- _Given data_
(** Logging out is final and never fails on a non-empty token: a token the service
    knows has its session revoked, one it does not know changes nothing. *)
Theorem Logout_ends_the_session env p db db' res :
  rtc step empty_DB db -> p <> "" -> Logout env p db = (res, db') ->
  res = Ok tt /\ match tokens db !! HashRefreshToken p with Some _ => revoked db' p | None => db' = db end.
Proof.
  intros Hs Hp. pose proof (reachable_wf _ Hs) as Hwf. unfold Logout. rewrite decide_False by done.
  unfold RevokeByPresentedToken, WithPresentedSecret, WithSettings. rewrite (decide_False (P := p = "")) by done.
  cbv zeta. rewrite (decide_False (P := presented_hash _ = no_settings)) by done. unfold BeginFunc.
  destruct (tokens db !! HashRefreshToken p) as [t|] eqn:Ht; [|by intros [= <- <-]].
  destruct (wf_token _ Hwf _ _ Ht) as (Hh & f & Hf & Hu).
  assert (token_visible (presented_hash (HashRefreshToken p)) t = true) as ->.
  { unfold token_visible. cbn. rewrite Hh, (bool_decide_eq_true_2 (Some _ = Some _)) by done. apply orb_true_r. }
  remember (revoke_where _ _ _ _ _).2 as d eqn:Hd. intros [= <- <-]. split; [done|]. exists t.
  rewrite Hd, revoke_where_lookup, Hf. eexists. split_and!; [exact Ht|done|].
  unfold family_visible, user_is, with_user. cbn. rewrite Hu, (bool_decide_eq_true_2 (Some _ = Some _)) by done.
  destruct (wf_family _ Hwf _ _ Hf) as (Hid & _). rewrite (bool_decide_eq_true_2 (f_ID f = _)) by done. cbn [andb].
  destruct (bool_decide (is_Some (f_Revoked f))) eqn:E; [|done]. to_prop. intros Hn. cbn in Hn. rewrite Hn in E. by destruct E.
Qed.

(** A live, unused token rotates: with no competing session it is exchanged for a
    successor in the same session, which is live in turn. *)
Theorem fresh_token_rotates grace env p ttl db t f :
  rtc step empty_DB db -> p <> "" -> tokens db !! HashRefreshToken p = Some t ->
  families db !! t_FamilyID t = Some f -> f_Revoked f = None -> t_ConsumedAt t = None ->
  env_time env < t_ExpiresAt t -> env_now env < env_time env + ttl -> 0 < ttl ->
  tokens db !! (newRefreshSecret env).2 = None ->
  exists out db' t', Rotate grace env id id p ttl db = (Ok out, db') /\ UserID out = t_UserID t /\
    tokens db' !! HashRefreshToken (RefreshToken out) = Some t' /\ t_FamilyID t' = t_FamilyID t /\
    t_ConsumedAt t' = None /\ t_ExpiresAt t' = ExpiresAt out /\ families db' = families db.
Proof.
  intros Hs Hp Ht Hf Hr Hc Hx Hnow Httl Hfresh. pose proof (reachable_wf _ Hs) as Hwf.
  destruct (wf_token _ Hwf _ _ Ht) as (Hh & f2 & Hf2 & Hu). rewrite Hf in Hf2. injection Hf2 as <-.
  destruct (newRefreshSecret env) as [pt h'] eqn:Hsec. cbn [snd] in Hfresh.
  assert (h' = HashRefreshToken pt) as Hpt by (unfold newRefreshSecret in Hsec; by injection Hsec as <- <-).
  assert (h' <> HashRefreshToken p) as Hne by congruence.
  set (g := with_user (t_UserID t) (presented_hash (HashRefreshToken p))).
  assert (rotate_lookup grace env (HashRefreshToken p) (presented_hash (HashRefreshToken p)) db
          = Claimable (t_UserID t) (t_FamilyID t)) as Hl.
  { unfold rotate_lookup. rewrite Ht. unfold token_visible, presented_hash. cbn [SettingRefreshTokenHash]. rewrite Hh.
    rewrite (bool_decide_eq_true_2 (Some _ = Some _)), orb_true_r by done. cbn [negb]. rewrite Hf.
    unfold family_visible, user_is, with_user. cbn. rewrite Hu, bool_decide_eq_true_2 by done. cbn. rewrite Hr, Hc.
    by destruct (Z.leb_spec (t_ExpiresAt t) (env_time env)); [lia|]. }
  assert (exists db', BeginFunc (rotate_claim env (HashRefreshToken p) g (t_UserID t) (t_FamilyID t) ttl) db
            = (Ok (Some (mkTokenPair pt (t_UserID t) (env_time env + ttl))), db')) as (db' & Hrun).
  { subst g. unfold BeginFunc, rotate_claim. rewrite Hsec. unfold update_token at 1. rewrite Ht, own_token_visible, Hc by done.
    rewrite (bool_decide_eq_false_2 (is_Some None)) by (by intros [? ?]). cbn [andb negb]. unfold or_fail, insert_token.
    rewrite own_token_visible by done. cbn [negb].
    assert (char_length h' = 64) as Hlen by (rewrite Hpt; apply hex_char_length).
    rewrite Hlen. destruct (Z.ltb_spec (env_now env) (env_time env + ttl)); [|lia]. cbn [Z.eqb Pos.eqb andb negb].
    cbn [tokens families set_tokens]. rewrite lookup_insert_ne, Hfresh, Hf by done. by eexists. }
  exists (mkTokenPair pt (t_UserID t) (env_time env + ttl)), db'.
  pose proof (rotate_claim_cases _ _ _ _ _ _ _ Ht Hrun) as Hcase. rewrite Hsec in Hcase.
  destruct Hcase as (_ & _ & _ & _ & ->). eexists. split_and!.
  - unfold Rotate. rewrite decide_False by done. destruct (Z.leb_spec ttl 0); [lia|]. cbv zeta. unfold id. rewrite Hl. fold g. by rewrite Hrun.
  - done.
  - cbn. rewrite <- Hpt, claimed_lookup, decide_False, decide_True by done. reflexivity.
  - done.
  - done.
  - done.
  - done.
Qed.

(** ** A run *)

Module RefreshDemo.
Definition at_ (s : Z) : Env :=
  mkEnv (s * Second) (s * Second) (fun n => (N.of_nat n + 100 * Z.to_N s + 1)%N) (fun n => N.of_nat n) (fun _ => s) "".
Definition user : uuid := 11%N.
Definition db0 : DB := (StartSession (at_ 1) user DefaultRefreshTTL empty_DB).2.
Definition token1 : string := Eval vm_compute in (newRefreshSecret (at_ 1)).1.
Definition db1 : DB := (Rotate DefaultReuseGrace (at_ 2) id id token1 DefaultRefreshTTL db0).2.
Definition pair2 : TokenPair := Eval vm_compute in
  match (Rotate DefaultReuseGrace (at_ 2) id id token1 DefaultRefreshTTL db0).1 with
  | Ok out => out | Err _ => mkTokenPair "" 0%N 0
  end.
Definition no_token : Token := mkToken "" 0%N 0%N 0 0 None None.
Definition no_family : Family := mkFamily 0%N 0%N 0 None.
Definition row (db : DB) (p : string) : Token := default no_token (tokens db !! HashRefreshToken p).
Definition fam (db : DB) (p : string) : Family := default no_family (families db !! t_FamilyID (row db p)).

Lemma quiet : interferes id.
Proof. intros db. apply rtc_refl. Qed.
Lemma run0 : rtc step empty_DB db0.
Proof. apply rtc_once. eapply (step_start (at_ 1) user DefaultRefreshTTL). apply surjective_pairing. Qed.
Lemma rotated : Rotate DefaultReuseGrace (at_ 2) id id token1 DefaultRefreshTTL db0 = (Ok pair2, db1).
Proof. vm_compute. reflexivity. Qed.
Lemma run01 : rtc step db0 db1.
Proof. eapply Rotate_steps; [apply reachable_wf, run0|apply quiet|apply quiet|apply rotated]. Qed.
Lemma sess_run1 : rtc step empty_DB db1.
Proof. etrans; [apply run0|apply run01]. Qed.
Lemma row0 : tokens db0 !! HashRefreshToken token1 = Some (row db0 token1).
Proof. vm_compute. reflexivity. Qed.
Lemma row1 : tokens db1 !! HashRefreshToken token1 = Some (row db1 token1).
Proof. vm_compute. reflexivity. Qed.
Lemma fam0 : families db0 !! t_FamilyID (row db0 token1) = Some (fam db0 token1).
Proof. vm_compute. reflexivity. Qed.
Lemma fam1 : families db1 !! t_FamilyID (row db1 token1) = Some (fam db1 token1).
Proof. vm_compute. reflexivity. Qed.

Lemma session_is_a_chain_witness :
  exists l l', l <> [] /\ l `prefix_of` l' /\ chain (tokens db0) 101%N l /\ chain (tokens db1) 101%N l' /\
    size (tokens db0) = 1%nat /\ size (tokens db1) = 2%nat.
Proof.
  destruct (session_is_a_chain db0 db1 101%N (fam db0 token1) run0 run01) as (l & l' & Hl & Hp & Hc & Hc' & _).
  - vm_compute. reflexivity.
  - exists l, l'. split; [exact Hl|]. split; [exact Hp|]. split; [exact Hc|]. split; [exact Hc'|]. split; vm_compute; reflexivity.
Defined.

(** A second rotation reads the token as unused; the first one runs from end to end before its claim. *)
Definition first_rotation (db : DB) : DB := (Rotate DefaultReuseGrace (at_ 2) id id token1 DefaultRefreshTTL db).2.

Lemma first_rotation_interferes : interferes first_rotation.
Proof.
  intros db. unfold first_rotation, Rotate, id. case_decide; [done|]. destruct (_ <=? 0); [done|]. cbv zeta.
  destruct (rotate_lookup _ _ _ _ _) as [e|u f|u f] eqn:Hl; [done|..].
  - destruct (RevokeFamily _ _ _ _ _) as [r d] eqn:Hr. destruct r; by apply rtc_once; eapply step_revoke.
  - apply rotate_lookup_found in Hl as (t & Ht & -> & ->).
    destruct (BeginFunc _ _) as [r d] eqn:Hr. destruct r as [[]|]; by apply rtc_once; eapply step_claim.
Qed.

- _Exercise details_
Please copy every line of the material that contains the word "families".

- _Exercise result_
  families db !! t_FamilyID t = Some f -> f_Revoked f = None -> t_ConsumedAt t = None ->
    t_ConsumedAt t' = None /\ t_ExpiresAt t' = ExpiresAt out /\ families db' = families db.
    cbn [tokens families set_tokens]. rewrite lookup_insert_ne, Hfresh, Hf by done. by eexists. }
Definition fam (db : DB) (p : string) : Family := default no_family (families db !! t_FamilyID (row db p)).
Lemma fam0 : families db0 !! t_FamilyID (row db0 token1) = Some (fam db0 token1).
Lemma fam1 : families db1 !! t_FamilyID (row db1 token1) = Some (fam db1 token1).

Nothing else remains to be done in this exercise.